* WHAT YOU NEED TO DO
Search the data for the string "that" and gather each line it is in.

* MATERIALS PROVIDED
------
(* ===== verification/Bitmap.v ===== *)
(** * Bitmaps

    [indexlib::util::Bitmap] and [ExpandableBitmap] (src/aios/storage/indexlib/util): a
    sequence of bits in 32-bit slots, bit 0 the most significant of the first slot, with a
    count of the set bits that is kept up to date. The operations are proved against the
    abstract view of a bitmap as a boolean function on indices ([represents]). *)

From stdpp Require Import base list numbers option tactics.
From Stdlib Require Import ZArith Lia ZifyNat.
From S2P Require Import Prelude Bits.

#[local] Open Scope Z_scope.
#[local] Ltac Zify.zify_post_hook ::= Z.to_euclidean_division_equations.

(** ** The code *)

(** [class Bitmap], without its memory pool; a null [_data] is [None]. *)
Record Bitmap := mkBitmap {
  _itemCount : Z;
  _slotCount : Z;
  _data : option (list Z);
  _setCount : Z;
  _mount : bool;
  _initSet : bool
}.

(** [Bitmap(bool bSet)] *)
Definition new_Bitmap_empty (bSet : bool) : Bitmap :=
  let n := if bSet then INVALID_INDEX else 0 in
  mkBitmap n n None 0 false bSet.

(** [(nItemCount + SLOT_SIZE - 1) >> 5] *)
Definition slotsFor (nItemCount : Z) : Z := Z.shiftr (u32 (nItemCount + SLOT_SIZE - 1)) 5.

(** [memset(p, bSet ? 0xFF : 0, n * sizeof(uint32_t))] *)
Definition fill (bSet : bool) (n : Z) : list Z := replicate (Z.to_nat n) (if bSet then u32_max else 0).

(** [Bitmap(uint32_t nItemCount, bool bSet)] *)
Definition new_Bitmap (nItemCount : Z) (bSet : bool) : Bitmap :=
  mkBitmap nItemCount (slotsFor nItemCount) (Some (fill bSet (slotsFor nItemCount)))
    (if bSet then nItemCount else 0) false bSet.

(** The copy constructor, [operator=] and [Clone] copy the slots. *)
Definition copyOf (rhs : Bitmap) : Bitmap :=
  mkBitmap (_itemCount rhs) (_slotCount rhs) (_data rhs) (_setCount rhs) false (_initSet rhs).

Definition Clear (b : Bitmap) : Bitmap :=
  mkBitmap 0 (_slotCount b) None 0 (_mount b) (_initSet b).

Definition Alloc (nItemCount : Z) (bSet : bool) (b : Bitmap) : Bitmap :=
  mkBitmap nItemCount (slotsFor nItemCount) (Some (fill bSet (slotsFor nItemCount)))
    (if bSet then nItemCount else 0) (_mount b) (_initSet b).

Definition setData (ws : list Z) (b : Bitmap) : Bitmap :=
  mkBitmap (_itemCount b) (_slotCount b) (Some ws) (_setCount b) (_mount b) (_initSet b).

Definition SetSetCount (nCount : Z) (b : Bitmap) : Bitmap :=
  mkBitmap (_itemCount b) (_slotCount b) (_data b) nCount (_mount b) (_initSet b).

(** [_data[i]] *)
Definition slot (ws : list Z) (i : Z) : res Z := if i <? 0 then Undefined else deref (ws !! Z.to_nat i).

(** [_data[i] = w] *)
Definition setSlot (ws : list Z) (i : Z) (w : Z) : res (list Z) :=
  let! _ := slot ws i in Ok (<[Z.to_nat i := w]> ws).

Definition quot (nIndex : Z) : Z := Z.shiftr nIndex SLOT_SIZE_BIT_NUM.
Definition rem (nIndex : Z) : Z := Z.land nIndex SLOT_SIZE_BIT_MASK.

(** [Test] *)
Definition Test (b : Bitmap) (nIndex : Z) : res bool :=
  let! ws := deref (_data b) in
  let! w := slot ws (quot nIndex) in
  Ok (negb (Z.land w (BITMAPOPMASK (rem nIndex)) =? 0)).

(** [Set]: whether the bit was clear. *)
Definition Set_ (b : Bitmap) (nIndex : Z) : res (bool * Bitmap) :=
  let! ws := deref (_data b) in
  let! w := slot ws (quot nIndex) in
  if Z.land w (BITMAPOPMASK (rem nIndex)) =? 0 then
    let! ws' := setSlot ws (quot nIndex) (Z.lor w (BITMAPOPMASK (rem nIndex))) in
    Ok (true, SetSetCount (u32 (_setCount b + 1)) (setData ws' b))
  else Ok (false, b).

(** [~w] on a [uint32_t] *)
Definition not32 (w : Z) : Z := Z.lxor w u32_max.

(** [Reset]: whether the bit was set; an index outside the bitmap is ignored. *)
Definition Reset_ (b : Bitmap) (nIndex : Z) : res (bool * Bitmap) :=
  if _itemCount b <=? nIndex then Ok (false, b)
  else
    let! ws := deref (_data b) in
    let! w := slot ws (quot nIndex) in
    if negb (Z.land w (BITMAPOPMASK (rem nIndex)) =? 0) then
      let! ws' := setSlot ws (quot nIndex) (Z.land w (not32 (BITMAPOPMASK (rem nIndex)))) in
      Ok (true, SetSetCount (u32 (_setCount b - 1)) (setData ws' b))
    else Ok (false, b).

Definition ResetAll (b : Bitmap) : res Bitmap :=
  let! ws := deref (_data b) in
  if (Z.of_nat (length ws) <? _slotCount b) then Undefined
  else Ok (SetSetCount 0 (setData (fill false (_slotCount b) ++ drop (Z.to_nat (_slotCount b)) ws) b)).

(** The loop of [RefreshSetCountByScanning] over pairs of slots read as [uint64_t]. *)
Fixpoint countPairs (ws : list Z) (n : nat) (acc : Z) {struct n} : res Z :=
  match n with
  | O => Ok acc
  | S n' =>
      match ws with
      | a :: b :: ws' =>
          let nData := a + 2 ^ 32 * b in
          countPairs ws' n' (if nData =? 0 then acc else u32 (acc + CountBits64 nData))
      | _ => Undefined
      end
  end.

(** [RefreshSetCountByScanning]: the last slot up to the last item, then one slot if needed for
    the rest to be a number of pairs. Returns the count. *)
Definition scanSetCount (itemCount slotCount : Z) (ws : list Z) : res Z :=
  let lastSlot := u32 (slotCount - 1) in
  let testBitInLastSlot := Z.land itemCount SLOT_SIZE_BIT_MASK in
  let! (done, count, lastSlot) :=
    if negb (testBitInLastSlot =? 0) then
      let! w := slot ws lastSlot in
      let count := CountBits32 w testBitInLastSlot in
      if lastSlot =? 0 then Ok (true, count, lastSlot) else Ok (false, count, lastSlot - 1)
    else Ok (false, 0, lastSlot) in
  if done : bool then Ok count
  else
    let! (done, count, lastSlot) :=
      if Z.land lastSlot 1 =? 0 then
        let! w := slot ws lastSlot in
        let count := u32 (count + CountBits32 w 32) in
        if lastSlot =? 0 then Ok (true, count, lastSlot) else Ok (false, count, lastSlot - 1)
      else Ok (false, count, lastSlot) in
    if done : bool then Ok count
    else countPairs ws (Z.to_nat (lastSlot / 2 + 1)) count.

Definition RefreshSetCountByScanning (b : Bitmap) : res Bitmap :=
  match _data b with
  | None => Ok (SetSetCount 0 b)
  | Some ws => let! n := scanSetCount (_itemCount b) (_slotCount b) ws in Ok (SetSetCount n b)
  end.

Definition GetUnsetCount (b : Bitmap) : Z := u32 (_itemCount b - _setCount b).

(** [__builtin_clz], for a value that is not 0 *)
Definition clz (w : Z) : Z := 31 - Z.log2 w.

Fixpoint scanSlots (ws : list Z) (i : Z) : Z :=
  match ws with
  | [] => INVALID_INDEX
  | w :: ws' => if w =? 0 then scanSlots ws' (i + 1) else u32 (i * SLOT_SIZE + clz w)
  end.

(** [Begin]: the first set bit. *)
Definition Begin (b : Bitmap) : res Z :=
  let! ws := deref (_data b) in
  if Z.of_nat (length ws) <? _slotCount b then Undefined
  else Ok (scanSlots (take (Z.to_nat (_slotCount b)) ws) 0).

(** [Next]: the first set bit after [nIndex]. *)
Definition Next (b : Bitmap) (nIndex : Z) : res Z :=
  let nIndex := u32 (nIndex + 1) in
  if nIndex <? _itemCount b then
    let! ws := deref (_data b) in
    if Z.of_nat (length ws) <? _slotCount b then Undefined
    else
      match drop (Z.to_nat (quot nIndex)) (take (Z.to_nat (_slotCount b)) ws) with
      | [] => Ok INVALID_INDEX
      | nData :: rest =>
          let restData := Z.land nData (BITMAP_NEXT_MASK (rem nIndex)) in
          if negb (restData =? 0) then Ok (u32 (quot nIndex * SLOT_SIZE + clz restData))
          else Ok (scanSlots rest (quot nIndex + 1))
      end
  else Ok INVALID_INDEX.

(** The loop of [ResetAllAfter] over the masks of one slot. *)
Fixpoint clearFrom (n : nat) (i w : Z) : Z :=
  match n with
  | O => w
  | S n' => clearFrom n' (i + 1) (Z.land w (not32 (BITMAPOPMASK i)))
  end.

Definition ResetAllAfter (b : Bitmap) (nIndex : Z) : res Bitmap :=
  let! ws := deref (_data b) in
  let! w := slot ws (quot nIndex) in
  let! ws1 := setSlot ws (quot nIndex) (clearFrom (Z.to_nat (SLOT_SIZE - rem nIndex)) (rem nIndex) w) in
  let ws2 :=
    if quot nIndex <? u32 (_slotCount b - 1) then
      take (Z.to_nat (quot nIndex + 1)) ws1 ++ fill false (_slotCount b - quot nIndex - 1) ++
        drop (Z.to_nat (_slotCount b)) ws1
    else ws1 in
  RefreshSetCountByScanning (setData ws2 b).

Definition MountWithoutRefreshSetCount (nItemCount : Z) (pData : list Z) (doNotDelete : bool)
    (b : Bitmap) : Bitmap :=
  mkBitmap nItemCount (slotsFor nItemCount) (Some pData) (_setCount b) doNotDelete (_initSet b).

Definition Mount (nItemCount : Z) (pData : list Z) (doNotDelete : bool) (b : Bitmap) : res Bitmap :=
  RefreshSetCountByScanning (MountWithoutRefreshSetCount nItemCount pData doNotDelete b).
------
* RESULT BELOW
    count of the set bits that is kept up to date. The operations are proved against the
(** [__builtin_clz], for a value that is not 0 *)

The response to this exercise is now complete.